What you have to do: State how many lines of the records contain the string "nothing". Give the number alone.

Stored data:
»»

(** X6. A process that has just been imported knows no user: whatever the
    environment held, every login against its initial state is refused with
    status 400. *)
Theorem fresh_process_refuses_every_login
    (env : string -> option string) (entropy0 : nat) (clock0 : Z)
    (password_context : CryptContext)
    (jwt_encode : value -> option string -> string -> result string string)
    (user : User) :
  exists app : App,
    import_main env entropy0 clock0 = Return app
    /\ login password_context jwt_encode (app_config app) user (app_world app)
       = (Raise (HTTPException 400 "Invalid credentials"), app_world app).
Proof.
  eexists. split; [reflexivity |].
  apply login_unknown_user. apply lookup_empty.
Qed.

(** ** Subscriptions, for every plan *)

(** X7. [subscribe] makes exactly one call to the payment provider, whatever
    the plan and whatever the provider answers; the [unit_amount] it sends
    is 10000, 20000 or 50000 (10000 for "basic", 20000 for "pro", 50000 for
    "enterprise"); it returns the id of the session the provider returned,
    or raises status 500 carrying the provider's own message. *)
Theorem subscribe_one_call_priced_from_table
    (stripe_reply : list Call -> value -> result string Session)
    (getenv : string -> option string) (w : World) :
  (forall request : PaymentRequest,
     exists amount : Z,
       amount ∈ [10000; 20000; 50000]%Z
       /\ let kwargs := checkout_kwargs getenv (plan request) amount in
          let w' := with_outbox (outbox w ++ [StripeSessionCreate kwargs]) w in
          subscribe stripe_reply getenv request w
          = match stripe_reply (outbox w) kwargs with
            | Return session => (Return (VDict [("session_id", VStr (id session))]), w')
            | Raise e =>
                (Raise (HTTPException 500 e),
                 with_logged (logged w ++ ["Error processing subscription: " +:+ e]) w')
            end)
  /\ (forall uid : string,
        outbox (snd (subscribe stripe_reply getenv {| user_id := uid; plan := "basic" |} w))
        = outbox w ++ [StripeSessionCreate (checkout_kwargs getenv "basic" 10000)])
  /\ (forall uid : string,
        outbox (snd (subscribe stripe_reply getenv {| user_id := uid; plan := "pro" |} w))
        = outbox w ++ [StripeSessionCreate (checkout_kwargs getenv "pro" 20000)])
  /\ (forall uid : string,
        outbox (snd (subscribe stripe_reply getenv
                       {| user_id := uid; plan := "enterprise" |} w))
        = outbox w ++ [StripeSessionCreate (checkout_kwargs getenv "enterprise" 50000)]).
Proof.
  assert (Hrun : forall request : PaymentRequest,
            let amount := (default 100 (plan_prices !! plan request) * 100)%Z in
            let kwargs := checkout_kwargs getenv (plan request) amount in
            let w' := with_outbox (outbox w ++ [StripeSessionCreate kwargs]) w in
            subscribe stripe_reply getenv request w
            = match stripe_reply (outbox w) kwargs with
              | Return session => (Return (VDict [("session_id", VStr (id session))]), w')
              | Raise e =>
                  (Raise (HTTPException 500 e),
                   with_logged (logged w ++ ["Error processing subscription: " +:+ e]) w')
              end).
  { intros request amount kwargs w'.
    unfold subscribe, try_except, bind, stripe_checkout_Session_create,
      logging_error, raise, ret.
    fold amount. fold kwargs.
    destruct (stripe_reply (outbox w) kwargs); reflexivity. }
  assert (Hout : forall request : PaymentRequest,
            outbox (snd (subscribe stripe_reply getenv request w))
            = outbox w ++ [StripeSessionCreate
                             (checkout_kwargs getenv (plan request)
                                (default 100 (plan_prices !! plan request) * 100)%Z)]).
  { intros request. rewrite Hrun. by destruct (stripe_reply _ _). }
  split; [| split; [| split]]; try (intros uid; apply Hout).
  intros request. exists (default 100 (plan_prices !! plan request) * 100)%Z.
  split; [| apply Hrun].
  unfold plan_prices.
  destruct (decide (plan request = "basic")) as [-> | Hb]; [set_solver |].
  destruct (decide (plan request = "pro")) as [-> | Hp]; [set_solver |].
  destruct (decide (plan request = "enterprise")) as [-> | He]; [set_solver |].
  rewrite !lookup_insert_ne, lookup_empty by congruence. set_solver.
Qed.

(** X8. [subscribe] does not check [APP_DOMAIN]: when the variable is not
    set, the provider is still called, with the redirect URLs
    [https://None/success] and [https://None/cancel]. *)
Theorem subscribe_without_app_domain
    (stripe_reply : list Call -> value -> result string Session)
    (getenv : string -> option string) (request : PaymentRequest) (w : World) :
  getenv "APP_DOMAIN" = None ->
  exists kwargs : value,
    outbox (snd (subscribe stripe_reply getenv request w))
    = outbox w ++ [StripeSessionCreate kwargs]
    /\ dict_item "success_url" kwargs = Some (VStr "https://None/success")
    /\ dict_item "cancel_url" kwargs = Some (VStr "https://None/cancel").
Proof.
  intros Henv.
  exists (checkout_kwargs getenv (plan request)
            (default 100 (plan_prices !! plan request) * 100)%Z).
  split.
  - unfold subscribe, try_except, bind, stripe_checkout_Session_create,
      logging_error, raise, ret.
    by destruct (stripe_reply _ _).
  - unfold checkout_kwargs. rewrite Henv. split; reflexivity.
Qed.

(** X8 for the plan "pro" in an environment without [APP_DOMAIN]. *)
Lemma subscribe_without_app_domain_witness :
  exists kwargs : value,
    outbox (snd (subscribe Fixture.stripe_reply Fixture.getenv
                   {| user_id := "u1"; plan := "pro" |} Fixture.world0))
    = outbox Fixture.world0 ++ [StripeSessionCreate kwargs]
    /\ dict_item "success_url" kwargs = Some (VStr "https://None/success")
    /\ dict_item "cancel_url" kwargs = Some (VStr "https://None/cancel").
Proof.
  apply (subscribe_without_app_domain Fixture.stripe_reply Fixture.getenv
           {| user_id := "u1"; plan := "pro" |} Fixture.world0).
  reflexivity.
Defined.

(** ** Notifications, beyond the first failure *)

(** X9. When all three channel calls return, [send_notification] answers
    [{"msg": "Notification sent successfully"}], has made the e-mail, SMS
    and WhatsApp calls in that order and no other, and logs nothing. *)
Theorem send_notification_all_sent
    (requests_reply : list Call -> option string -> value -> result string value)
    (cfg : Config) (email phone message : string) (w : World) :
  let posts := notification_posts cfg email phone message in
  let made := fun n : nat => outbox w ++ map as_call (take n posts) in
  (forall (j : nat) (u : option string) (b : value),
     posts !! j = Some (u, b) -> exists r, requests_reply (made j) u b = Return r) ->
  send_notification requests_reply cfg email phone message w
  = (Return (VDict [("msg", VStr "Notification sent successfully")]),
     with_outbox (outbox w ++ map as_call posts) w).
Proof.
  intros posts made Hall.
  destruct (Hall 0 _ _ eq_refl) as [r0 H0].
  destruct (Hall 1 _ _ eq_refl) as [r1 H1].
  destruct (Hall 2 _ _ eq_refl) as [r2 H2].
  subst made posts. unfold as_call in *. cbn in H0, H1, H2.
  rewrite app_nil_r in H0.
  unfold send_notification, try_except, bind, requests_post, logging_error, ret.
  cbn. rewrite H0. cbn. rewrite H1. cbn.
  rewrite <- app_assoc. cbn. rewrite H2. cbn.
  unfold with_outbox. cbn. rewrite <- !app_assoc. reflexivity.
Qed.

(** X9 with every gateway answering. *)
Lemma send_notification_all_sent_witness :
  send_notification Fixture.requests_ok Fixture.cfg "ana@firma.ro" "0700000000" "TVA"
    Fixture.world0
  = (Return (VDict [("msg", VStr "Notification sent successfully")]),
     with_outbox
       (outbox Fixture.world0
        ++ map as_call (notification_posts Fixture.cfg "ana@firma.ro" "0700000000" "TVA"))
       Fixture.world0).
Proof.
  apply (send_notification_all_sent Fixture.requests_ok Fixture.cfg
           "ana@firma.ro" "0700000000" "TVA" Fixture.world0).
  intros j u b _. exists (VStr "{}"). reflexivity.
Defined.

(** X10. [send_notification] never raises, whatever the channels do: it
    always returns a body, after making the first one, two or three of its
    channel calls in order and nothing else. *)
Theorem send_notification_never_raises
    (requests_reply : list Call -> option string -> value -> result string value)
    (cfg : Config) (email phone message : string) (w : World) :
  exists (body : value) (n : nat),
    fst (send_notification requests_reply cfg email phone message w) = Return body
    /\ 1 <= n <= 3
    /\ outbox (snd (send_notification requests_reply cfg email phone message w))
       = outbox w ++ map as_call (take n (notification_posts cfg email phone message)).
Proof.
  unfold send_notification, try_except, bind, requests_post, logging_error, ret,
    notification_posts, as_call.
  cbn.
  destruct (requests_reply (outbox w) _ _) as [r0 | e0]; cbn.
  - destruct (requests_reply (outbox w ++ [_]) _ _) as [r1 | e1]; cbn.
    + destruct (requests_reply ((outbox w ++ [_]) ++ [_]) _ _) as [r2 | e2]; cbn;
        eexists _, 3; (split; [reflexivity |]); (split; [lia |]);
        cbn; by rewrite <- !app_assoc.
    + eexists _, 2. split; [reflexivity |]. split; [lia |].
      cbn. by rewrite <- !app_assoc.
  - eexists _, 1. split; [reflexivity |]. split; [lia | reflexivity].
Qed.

««
»»

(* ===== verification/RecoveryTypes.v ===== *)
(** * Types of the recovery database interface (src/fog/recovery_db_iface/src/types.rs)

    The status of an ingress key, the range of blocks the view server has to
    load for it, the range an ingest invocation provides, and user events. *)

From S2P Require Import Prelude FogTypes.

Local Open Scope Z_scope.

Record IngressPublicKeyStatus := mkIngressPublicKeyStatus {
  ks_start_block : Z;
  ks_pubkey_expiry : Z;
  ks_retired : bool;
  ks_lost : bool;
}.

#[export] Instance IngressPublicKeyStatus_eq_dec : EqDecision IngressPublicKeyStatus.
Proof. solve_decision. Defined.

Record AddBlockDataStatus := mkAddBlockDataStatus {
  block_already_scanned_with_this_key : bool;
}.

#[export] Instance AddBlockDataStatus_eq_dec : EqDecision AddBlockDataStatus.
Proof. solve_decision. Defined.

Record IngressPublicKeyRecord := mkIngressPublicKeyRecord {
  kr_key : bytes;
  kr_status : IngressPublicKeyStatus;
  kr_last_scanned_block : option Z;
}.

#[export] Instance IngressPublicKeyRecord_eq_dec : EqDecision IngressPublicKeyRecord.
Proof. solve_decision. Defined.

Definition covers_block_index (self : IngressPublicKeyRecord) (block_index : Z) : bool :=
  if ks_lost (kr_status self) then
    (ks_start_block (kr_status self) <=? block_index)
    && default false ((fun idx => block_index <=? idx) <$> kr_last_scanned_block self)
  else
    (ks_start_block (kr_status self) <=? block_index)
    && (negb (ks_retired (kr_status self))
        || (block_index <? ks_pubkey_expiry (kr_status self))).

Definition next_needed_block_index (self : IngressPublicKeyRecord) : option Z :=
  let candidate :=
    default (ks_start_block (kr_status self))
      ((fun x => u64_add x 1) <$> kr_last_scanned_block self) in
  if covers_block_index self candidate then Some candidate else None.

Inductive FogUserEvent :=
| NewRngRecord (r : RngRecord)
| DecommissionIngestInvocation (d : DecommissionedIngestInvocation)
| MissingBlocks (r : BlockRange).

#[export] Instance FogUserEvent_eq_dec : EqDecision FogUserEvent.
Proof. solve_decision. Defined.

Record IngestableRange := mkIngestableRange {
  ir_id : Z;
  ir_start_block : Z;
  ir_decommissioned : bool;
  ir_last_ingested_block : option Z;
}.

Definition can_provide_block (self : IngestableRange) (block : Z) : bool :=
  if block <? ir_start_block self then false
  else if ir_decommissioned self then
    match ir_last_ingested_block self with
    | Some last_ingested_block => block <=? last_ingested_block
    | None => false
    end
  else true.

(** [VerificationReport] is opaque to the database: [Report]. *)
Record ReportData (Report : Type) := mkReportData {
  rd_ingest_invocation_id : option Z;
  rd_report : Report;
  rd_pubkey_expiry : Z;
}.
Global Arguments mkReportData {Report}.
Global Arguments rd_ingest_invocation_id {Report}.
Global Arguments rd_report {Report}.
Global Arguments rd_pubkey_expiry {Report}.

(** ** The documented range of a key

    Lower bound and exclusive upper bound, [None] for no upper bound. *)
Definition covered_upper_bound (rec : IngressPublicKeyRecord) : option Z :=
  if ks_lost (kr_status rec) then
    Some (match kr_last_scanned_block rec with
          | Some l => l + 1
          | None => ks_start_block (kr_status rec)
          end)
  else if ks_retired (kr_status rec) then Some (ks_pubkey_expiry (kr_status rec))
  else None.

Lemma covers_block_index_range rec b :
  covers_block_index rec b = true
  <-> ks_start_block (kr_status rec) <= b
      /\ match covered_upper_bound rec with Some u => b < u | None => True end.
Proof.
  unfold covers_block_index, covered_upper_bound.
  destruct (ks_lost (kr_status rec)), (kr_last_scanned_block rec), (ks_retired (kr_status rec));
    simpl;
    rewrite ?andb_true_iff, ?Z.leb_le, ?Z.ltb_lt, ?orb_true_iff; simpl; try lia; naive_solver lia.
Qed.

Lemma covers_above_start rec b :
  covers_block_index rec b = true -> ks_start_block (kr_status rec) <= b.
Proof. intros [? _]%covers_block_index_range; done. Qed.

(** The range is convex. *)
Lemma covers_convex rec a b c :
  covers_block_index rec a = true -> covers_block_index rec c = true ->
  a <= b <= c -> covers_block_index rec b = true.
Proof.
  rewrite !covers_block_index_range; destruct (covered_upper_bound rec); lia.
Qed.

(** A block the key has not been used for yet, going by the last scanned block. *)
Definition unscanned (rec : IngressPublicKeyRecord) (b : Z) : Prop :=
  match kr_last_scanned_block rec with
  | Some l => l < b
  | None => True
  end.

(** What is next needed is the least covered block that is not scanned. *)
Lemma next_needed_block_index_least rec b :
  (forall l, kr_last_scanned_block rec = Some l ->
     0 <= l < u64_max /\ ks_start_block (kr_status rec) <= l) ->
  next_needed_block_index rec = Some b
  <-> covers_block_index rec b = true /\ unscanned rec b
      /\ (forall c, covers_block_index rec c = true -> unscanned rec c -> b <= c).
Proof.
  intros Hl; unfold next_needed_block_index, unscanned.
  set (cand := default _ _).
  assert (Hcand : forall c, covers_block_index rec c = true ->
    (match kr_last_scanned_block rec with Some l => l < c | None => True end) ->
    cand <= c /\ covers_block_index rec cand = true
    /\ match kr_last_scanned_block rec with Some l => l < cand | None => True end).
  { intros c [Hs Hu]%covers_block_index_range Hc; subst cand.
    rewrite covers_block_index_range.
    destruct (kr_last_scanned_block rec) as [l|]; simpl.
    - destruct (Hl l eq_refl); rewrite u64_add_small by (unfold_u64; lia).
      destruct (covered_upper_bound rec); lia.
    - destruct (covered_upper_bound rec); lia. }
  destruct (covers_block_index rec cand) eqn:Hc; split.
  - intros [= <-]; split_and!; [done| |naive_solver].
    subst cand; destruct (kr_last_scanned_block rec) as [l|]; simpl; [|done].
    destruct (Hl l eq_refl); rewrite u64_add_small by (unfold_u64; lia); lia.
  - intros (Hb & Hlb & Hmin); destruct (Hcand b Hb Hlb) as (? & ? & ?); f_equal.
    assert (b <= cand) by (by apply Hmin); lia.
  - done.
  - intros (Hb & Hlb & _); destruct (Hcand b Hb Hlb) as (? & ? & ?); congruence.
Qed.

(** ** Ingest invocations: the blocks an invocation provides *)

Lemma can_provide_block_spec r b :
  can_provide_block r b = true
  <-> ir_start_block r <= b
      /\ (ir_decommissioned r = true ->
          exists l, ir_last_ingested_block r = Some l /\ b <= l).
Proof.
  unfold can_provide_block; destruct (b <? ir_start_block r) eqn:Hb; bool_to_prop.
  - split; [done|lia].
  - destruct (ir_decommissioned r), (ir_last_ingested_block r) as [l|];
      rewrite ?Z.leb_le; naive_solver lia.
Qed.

««

Written response: 2